§ **Problem**: Restate the entries below without a single change.

§ **Entries provided**:
(* ===== verification/HostFunc.v ===== *)
(** * The host functions ([trinci-node/src/services/wm/host_func.rs])

    What a contract can ask the node for: the data, assets and contract of accounts,
    calls of other contracts, signatures, hashes, random numbers and the time.  A host
    function runs on the machine, the fork and the events it shares with the call that
    made it ([WmState]) and on the context of that call. *)

From stdpp Require Import base gmap strings list fin_maps.
From S2P Require Import Prelude.
From S2P Require Import Exec.
From S2P Require Import Hash.
From S2P Require Import Crypto.
From S2P Require Import DRand.
From S2P Require Import Messages.
From S2P Require Import NodeModels.
From S2P Require Import NodeErrors.
From S2P Require Import Database.
From S2P Require Import WasmMachine.
Open Scope Z_scope.

(** [u16] addition *)
Definition u16_add (x y : Z) : Z := (x + y) mod 2 ^ 16.

(** The context of a call.  Its references to the machine, the fork and the events are
    the [WmState] it runs on; [cx_wm] is whether the reference to the machine is set. *)
Record CallContext : Type := MkContext {
  cx_wm : bool;
  cx_owner : string;
  cx_data_updated : bool;
  cx_depth : Z;
  cx_network : string;
  cx_origin : string;
  cx_initial_fuel : Z;
  cx_block_timestamp : Z;
  cx_method : string
}.

Record StoreAssetData : Type := MkStoreAssetData { sa_account : string; sa_data : list Z }.

Module HostFunc.
Section host_func.
Context `{Hdig : Digest} `{Hring : Ring} `{Hpack : !MsgPack StoreAssetData}.
Context {W F : Type} `{Hfork : DbFork F} `{Hwm : Wm W F}.

Record t : Type := Mk { machine : WmState W F; ctx : CallContext }.
Abbreviation hf := (M t core_effect core_answer).

Definition set_wm (c : CallContext) : CallContext :=
  MkContext true (cx_owner c) (cx_data_updated c) (cx_depth c) (cx_network c) (cx_origin c) (cx_initial_fuel c)
    (cx_block_timestamp c) (cx_method c).
Definition set_data_updated (c : CallContext) : CallContext :=
  MkContext (cx_wm c) (cx_owner c) true (cx_depth c) (cx_network c) (cx_origin c) (cx_initial_fuel c)
    (cx_block_timestamp c) (cx_method c).

Definition db (s : t) : F := ws_fork (machine s).
Definition on_db (g : F -> F) (s : t) : t :=
  Mk (MkWmState (ws_wm (machine s)) (g (db s)) (ws_events (machine s))) (ctx s).
Definition push_event (e : SmartContractEvent) (s : t) : t :=
  Mk (MkWmState (ws_wm (machine s)) (db s) (ws_events (machine s) ++ [e])) (ctx s).
Definition data_updated (s : t) : t := Mk (machine s) (set_data_updated (ctx s)).

(** The machine the context refers to *)
Definition on_machine {A} (m : wm_handler W F A) : hf A := zoom machine (fun ws s => Mk ws (ctx s)) id m.

Definition get_smartcontract_hash (s : t) : Hash :=
  match fork_load_account (cx_owner (ctx s)) (db s) with
  | Some account => match Account.contract account with Some contract_hash => contract_hash | None => Hashes.default end
  | None => Hashes.default
  end.

(** The message is logged. *)
Definition log (msg : string) : hf unit := mret tt.

Definition emit (event_name : string) (event_data : list Z) : hf unit :=
  modify (fun s =>
    push_event (MkEvent Hashes.default (cx_owner (ctx s)) (get_smartcontract_hash s) event_name event_data) s).

Definition load_data (key : string) : hf (list Z) :=
  gets (fun s => default [] (fork_load_account_data (cx_owner (ctx s)) key (db s))).

Definition store_data (key : string) (data : list Z) : hf unit :=
  modify (fun s => data_updated (on_db (store_account_data (cx_owner (ctx s)) key data) s)).

Definition remove_data (key : string) : hf unit :=
  modify (fun s => data_updated (on_db (remove_account_data (cx_owner (ctx s)) key) s)).

Definition get_account_contract (account_id : string) : hf (option Hash) :=
  gets (fun s => match fork_load_account account_id (db s) with
                 | Some account => Account.contract account
                 | None => None
                 end).

Definition is_callable (account method : string) (initial_fuel : Z) : hf (Z * Result Z WasmError) :=
  contract ← get_account_contract account;
  match contract with
  | None => mret (0, Ok 0)
  | Some hash =>
      c ← gets ctx;
      if cx_wm c then
        let ctx_args := MkCtxArgs (cx_origin c) account (cx_owner c) in
        app_hash ← on_machine (app_hash_check (Some hash) ctx_args (cx_block_timestamp c));
        match app_hash with
        | Ok app_hash =>
            on_machine (callable_call (MkCallArgs (u16_add (cx_depth c) 1) (cx_network c) (cx_origin c) account
              (cx_owner c) app_hash method (into_bytes method) initial_fuel (cx_block_timestamp c)))
        | Err e => mret (0, Err e)
        end
      else mret (get_fuel_burnt_for_error, Err (WasmMachineFault "is_callable not implemented"))
  end.

Definition load_asset (account_id : string) : hf (list Z) :=
  gets (fun s => match fork_load_account account_id (db s) with
                 | Some account => Account.load_asset account (cx_owner (ctx s))
                 | None => []
                 end).

(** The account [account_id], or a new one *)
Definition account_or_new (account_id : string) (f : F) : Account.t :=
  default (Account.new account_id None) (fork_load_account account_id f).

Definition store_asset (account_id : string) (value : list Z) : hf unit :=
  when (negb (bool_decide (account_id = EmptyString)))
    (modify (fun s =>
       on_db (store_account (Account.store_asset (cx_owner (ctx s)) value (account_or_new account_id (db s)))) s) ;;
     emit "STORE_ASSET" (msgpack (MkStoreAssetData account_id value))).

Definition remove_asset (account_id : string) : hf unit :=
  modify (fun s =>
    on_db (store_account (Account.remove_asset (cx_owner (ctx s)) (account_or_new account_id (db s)))) s).

Definition get_keys (pattern : string) : hf (list string) :=
  gets (fun s => List.filter (fun k => bool_decide (pattern = EmptyString) || starts_with pattern k)
                   (fork_load_account_keys (cx_owner (ctx s)) (db s))).

Definition call (owner : string) (contract : option Hash) (method : string) (data : list Z) (initial_fuel : Z) :
    hf (Z * Result (list Z) WasmError) :=
  c ← gets ctx;
  if cx_wm c then
    let ctx_args := MkCtxArgs (cx_origin c) owner (cx_owner c) in
    app_hash ← on_machine (app_hash_check contract ctx_args (cx_block_timestamp c));
    match app_hash with
    | Ok app_hash =>
        on_machine (WasmMachine.call (MkCallArgs (u16_add (cx_depth c) 1) (cx_network c) (cx_origin c) owner
          (cx_owner c) app_hash method data initial_fuel (cx_block_timestamp c)))
    | Err e => mret (0, Err e)
    end
  else mret (get_fuel_burnt_for_error, Err (WasmMachineFault "nested calls not implemented")).

Definition verify (pk : Keys.TrinciPublicKey) (data sign : list Z) : hf Z :=
  mret (if Keys.verify pk data sign then 1 else 0).

Definition sha256 (data : list Z) : hf (list Z) := mret (Hash.sha256 data).

Definition drand (max : Z) : hf (option Z) :=
  res ← send_req NodeInterface DRandService (Req.GetDRandNum max);
  match res with
  | Ok (Res.GetDRandNum drand_num) => mret (Some drand_num)
  | _ => mret None
  end.

Definition get_block_time : hf Z := gets (fun s => cx_block_timestamp (ctx s)).
End host_func.
End HostFunc.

§ **Task solution**:
(* ===== verification/HostFunc.v ===== *)
(** * The host functions ([trinci-node/src/services/wm/host_func.rs])

    What a contract can ask the node for: the data, assets and contract of accounts,
    calls of other contracts, signatures, hashes, random numbers and the time.  A host
    function runs on the machine, the fork and the events it shares with the call that
    made it ([WmState]) and on the context of that call. *)

From stdpp Require Import base gmap strings list fin_maps.
From S2P Require Import Prelude.
From S2P Require Import Exec.
From S2P Require Import Hash.
From S2P Require Import Crypto.
From S2P Require Import DRand.
From S2P Require Import Messages.
From S2P Require Import NodeModels.
From S2P Require Import NodeErrors.
From S2P Require Import Database.
From S2P Require Import WasmMachine.
Open Scope Z_scope.

(** [u16] addition *)
Definition u16_add (x y : Z) : Z := (x + y) mod 2 ^ 16.

(** The context of a call.  Its references to the machine, the fork and the events are
    the [WmState] it runs on; [cx_wm] is whether the reference to the machine is set. *)
Record CallContext : Type := MkContext {
  cx_wm : bool;
  cx_owner : string;
  cx_data_updated : bool;
  cx_depth : Z;
  cx_network : string;
  cx_origin : string;
  cx_initial_fuel : Z;
  cx_block_timestamp : Z;
  cx_method : string
}.

Record StoreAssetData : Type := MkStoreAssetData { sa_account : string; sa_data : list Z }.

Module HostFunc.
Section host_func.
Context `{Hdig : Digest} `{Hring : Ring} `{Hpack : !MsgPack StoreAssetData}.
Context {W F : Type} `{Hfork : DbFork F} `{Hwm : Wm W F}.

Record t : Type := Mk { machine : WmState W F; ctx : CallContext }.
Abbreviation hf := (M t core_effect core_answer).

Definition set_wm (c : CallContext) : CallContext :=
  MkContext true (cx_owner c) (cx_data_updated c) (cx_depth c) (cx_network c) (cx_origin c) (cx_initial_fuel c)
    (cx_block_timestamp c) (cx_method c).
Definition set_data_updated (c : CallContext) : CallContext :=
  MkContext (cx_wm c) (cx_owner c) true (cx_depth c) (cx_network c) (cx_origin c) (cx_initial_fuel c)
    (cx_block_timestamp c) (cx_method c).

Definition db (s : t) : F := ws_fork (machine s).
Definition on_db (g : F -> F) (s : t) : t :=
  Mk (MkWmState (ws_wm (machine s)) (g (db s)) (ws_events (machine s))) (ctx s).
Definition push_event (e : SmartContractEvent) (s : t) : t :=
  Mk (MkWmState (ws_wm (machine s)) (db s) (ws_events (machine s) ++ [e])) (ctx s).
Definition data_updated (s : t) : t := Mk (machine s) (set_data_updated (ctx s)).

(** The machine the context refers to *)
Definition on_machine {A} (m : wm_handler W F A) : hf A := zoom machine (fun ws s => Mk ws (ctx s)) id m.

Definition get_smartcontract_hash (s : t) : Hash :=
  match fork_load_account (cx_owner (ctx s)) (db s) with
  | Some account => match Account.contract account with Some contract_hash => contract_hash | None => Hashes.default end
  | None => Hashes.default
  end.

(** The message is logged. *)
Definition log (msg : string) : hf unit := mret tt.

Definition emit (event_name : string) (event_data : list Z) : hf unit :=
  modify (fun s =>
    push_event (MkEvent Hashes.default (cx_owner (ctx s)) (get_smartcontract_hash s) event_name event_data) s).

Definition load_data (key : string) : hf (list Z) :=
  gets (fun s => default [] (fork_load_account_data (cx_owner (ctx s)) key (db s))).

Definition store_data (key : string) (data : list Z) : hf unit :=
  modify (fun s => data_updated (on_db (store_account_data (cx_owner (ctx s)) key data) s)).

Definition remove_data (key : string) : hf unit :=
  modify (fun s => data_updated (on_db (remove_account_data (cx_owner (ctx s)) key) s)).

Definition get_account_contract (account_id : string) : hf (option Hash) :=
  gets (fun s => match fork_load_account account_id (db s) with
                 | Some account => Account.contract account
                 | None => None
                 end).

Definition is_callable (account method : string) (initial_fuel : Z) : hf (Z * Result Z WasmError) :=
  contract ← get_account_contract account;
  match contract with
  | None => mret (0, Ok 0)
  | Some hash =>
      c ← gets ctx;
      if cx_wm c then
        let ctx_args := MkCtxArgs (cx_origin c) account (cx_owner c) in
        app_hash ← on_machine (app_hash_check (Some hash) ctx_args (cx_block_timestamp c));
        match app_hash with
        | Ok app_hash =>
            on_machine (callable_call (MkCallArgs (u16_add (cx_depth c) 1) (cx_network c) (cx_origin c) account
              (cx_owner c) app_hash method (into_bytes method) initial_fuel (cx_block_timestamp c)))
        | Err e => mret (0, Err e)
        end
      else mret (get_fuel_burnt_for_error, Err (WasmMachineFault "is_callable not implemented"))
  end.

Definition load_asset (account_id : string) : hf (list Z) :=
  gets (fun s => match fork_load_account account_id (db s) with
                 | Some account => Account.load_asset account (cx_owner (ctx s))
                 | None => []
                 end).

(** The account [account_id], or a new one *)
Definition account_or_new (account_id : string) (f : F) : Account.t :=
  default (Account.new account_id None) (fork_load_account account_id f).

Definition store_asset (account_id : string) (value : list Z) : hf unit :=
  when (negb (bool_decide (account_id = EmptyString)))
    (modify (fun s =>
       on_db (store_account (Account.store_asset (cx_owner (ctx s)) value (account_or_new account_id (db s)))) s) ;;
     emit "STORE_ASSET" (msgpack (MkStoreAssetData account_id value))).

Definition remove_asset (account_id : string) : hf unit :=
  modify (fun s =>
    on_db (store_account (Account.remove_asset (cx_owner (ctx s)) (account_or_new account_id (db s)))) s).

Definition get_keys (pattern : string) : hf (list string) :=
  gets (fun s => List.filter (fun k => bool_decide (pattern = EmptyString) || starts_with pattern k)
                   (fork_load_account_keys (cx_owner (ctx s)) (db s))).

Definition call (owner : string) (contract : option Hash) (method : string) (data : list Z) (initial_fuel : Z) :
    hf (Z * Result (list Z) WasmError) :=
  c ← gets ctx;
  if cx_wm c then
    let ctx_args := MkCtxArgs (cx_origin c) owner (cx_owner c) in
    app_hash ← on_machine (app_hash_check contract ctx_args (cx_block_timestamp c));
    match app_hash with
    | Ok app_hash =>
        on_machine (WasmMachine.call (MkCallArgs (u16_add (cx_depth c) 1) (cx_network c) (cx_origin c) owner
          (cx_owner c) app_hash method data initial_fuel (cx_block_timestamp c)))
    | Err e => mret (0, Err e)
    end
  else mret (get_fuel_burnt_for_error, Err (WasmMachineFault "nested calls not implemented")).

Definition verify (pk : Keys.TrinciPublicKey) (data sign : list Z) : hf Z :=
  mret (if Keys.verify pk data sign then 1 else 0).

Definition sha256 (data : list Z) : hf (list Z) := mret (Hash.sha256 data).

Definition drand (max : Z) : hf (option Z) :=
  res ← send_req NodeInterface DRandService (Req.GetDRandNum max);
  match res with
  | Ok (Res.GetDRandNum drand_num) => mret (Some drand_num)
  | _ => mret None
  end.

Definition get_block_time : hf Z := gets (fun s => cx_block_timestamp (ctx s)).
End host_func.
End HostFunc.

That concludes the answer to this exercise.